■ Try it: Below are some entries. Output each one exactly as it appears.
-----
Definition _get_near_earth_objects (self : NasaApiTool) (w : world)
  (date count : pyval) : result record :=
  let start_date := py_str date in
  end_date <- (d <- strptime_val date ;;
               d' <- add_days d 7 ;;
               Ok (strftime_ymd fl "-" d')) ;;
  let url := neo_feed_url (api_key self) start_date end_date in
  response <- requests_get w url ;;
  data <- json response ;;
  neo_record fl data start_date end_date count.

(** The fixed location of [_get_earth_imagery] (New York City). *)
Definition earth_lat : float := 40.71%float.
Definition earth_lon : float := (-74.00)%float.

Definition earth_url (self : NasaApiTool) (date : pyval) : string :=
  "https://api.nasa.gov/planetary/earth/imagery?lon=" ++ float_repr fl earth_lon
    ++ "&lat=" ++ float_repr fl earth_lat ++ "&date=" ++ py_str date
    ++ "&api_key=" ++ api_key self.

(** The record of the bare [except:] clause. *)
Definition earth_no_coverage : record :=
  [("message",
    PStr "Earth imagery may not be available for the specified date/location");
   ("note",
    PStr "The Earth imagery API has limited coverage and may return errors for some dates.")].

Definition _get_earth_imagery (self : NasaApiTool) (w : world) (date : pyval)
  : result record :=
  let lat := earth_lat in
  let lon := earth_lon in
  let url := earth_url self date in
  try_except
    (response <- requests_get w url ;;
     data <- json response ;;
     image_url <- get_method data "url"
                    (PStr "No image available for this date/location") ;;
     Ok [("date", date); ("location", PStr "New York City");
         ("coordinates", PDict [("lat", PFloat lat); ("lon", PFloat lon)]);
         ("image_url", image_url)])
    (fun _ => Ok earth_no_coverage).

(** [NasaApiTool.call]: the endpoint is normalized before the [try]. *)
Definition call (self : NasaApiTool) (w : world) (params : record) : result record :=
  endpoint <- _normalize_endpoint (params_get "endpoint" (PStr "") params) ;;
  let date := params_get "date" (PStr (today w)) params in
  try_except
    (if String.eqb endpoint "apod" then _get_astronomy_picture self w date
     else if String.eqb endpoint "mars_photos" then
       let rover := params_get "rover" (PStr "curiosity") params in
       let camera := params_get "camera" PNone params in
       _get_mars_photos self w rover date camera
     else if String.eqb endpoint "neo" then
       let count := params_get "count" (PInt 5) params in
       _get_near_earth_objects self w date count
     else if String.eqb endpoint "earth" then _get_earth_imagery self w date
     else Ok [("error", PStr ("Invalid endpoint specified: " ++ endpoint))])
    (fun e => Ok [("error", PStr (exn_str e))]).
-----
■ Output for this task:
Definition _get_near_earth_objects (self : NasaApiTool) (w : world)
  (date count : pyval) : result record :=
  let start_date := py_str date in
  end_date <- (d <- strptime_val date ;;
               d' <- add_days d 7 ;;
               Ok (strftime_ymd fl "-" d')) ;;
  let url := neo_feed_url (api_key self) start_date end_date in
  response <- requests_get w url ;;
  data <- json response ;;
  neo_record fl data start_date end_date count.

(** The fixed location of [_get_earth_imagery] (New York City). *)
Definition earth_lat : float := 40.71%float.
Definition earth_lon : float := (-74.00)%float.

Definition earth_url (self : NasaApiTool) (date : pyval) : string :=
  "https://api.nasa.gov/planetary/earth/imagery?lon=" ++ float_repr fl earth_lon
    ++ "&lat=" ++ float_repr fl earth_lat ++ "&date=" ++ py_str date
    ++ "&api_key=" ++ api_key self.

(** The record of the bare [except:] clause. *)
Definition earth_no_coverage : record :=
  [("message",
    PStr "Earth imagery may not be available for the specified date/location");
   ("note",
    PStr "The Earth imagery API has limited coverage and may return errors for some dates.")].

Definition _get_earth_imagery (self : NasaApiTool) (w : world) (date : pyval)
  : result record :=
  let lat := earth_lat in
  let lon := earth_lon in
  let url := earth_url self date in
  try_except
    (response <- requests_get w url ;;
     data <- json response ;;
     image_url <- get_method data "url"
                    (PStr "No image available for this date/location") ;;
     Ok [("date", date); ("location", PStr "New York City");
         ("coordinates", PDict [("lat", PFloat lat); ("lon", PFloat lon)]);
         ("image_url", image_url)])
    (fun _ => Ok earth_no_coverage).

(** [NasaApiTool.call]: the endpoint is normalized before the [try]. *)
Definition call (self : NasaApiTool) (w : world) (params : record) : result record :=
  endpoint <- _normalize_endpoint (params_get "endpoint" (PStr "") params) ;;
  let date := params_get "date" (PStr (today w)) params in
  try_except
    (if String.eqb endpoint "apod" then _get_astronomy_picture self w date
     else if String.eqb endpoint "mars_photos" then
       let rover := params_get "rover" (PStr "curiosity") params in
       let camera := params_get "camera" PNone params in
       _get_mars_photos self w rover date camera
     else if String.eqb endpoint "neo" then
       let count := params_get "count" (PInt 5) params in
       _get_near_earth_objects self w date count
     else if String.eqb endpoint "earth" then _get_earth_imagery self w date
     else Ok [("error", PStr ("Invalid endpoint specified: " ++ endpoint))])
    (fun e => Ok [("error", PStr (exn_str e))]).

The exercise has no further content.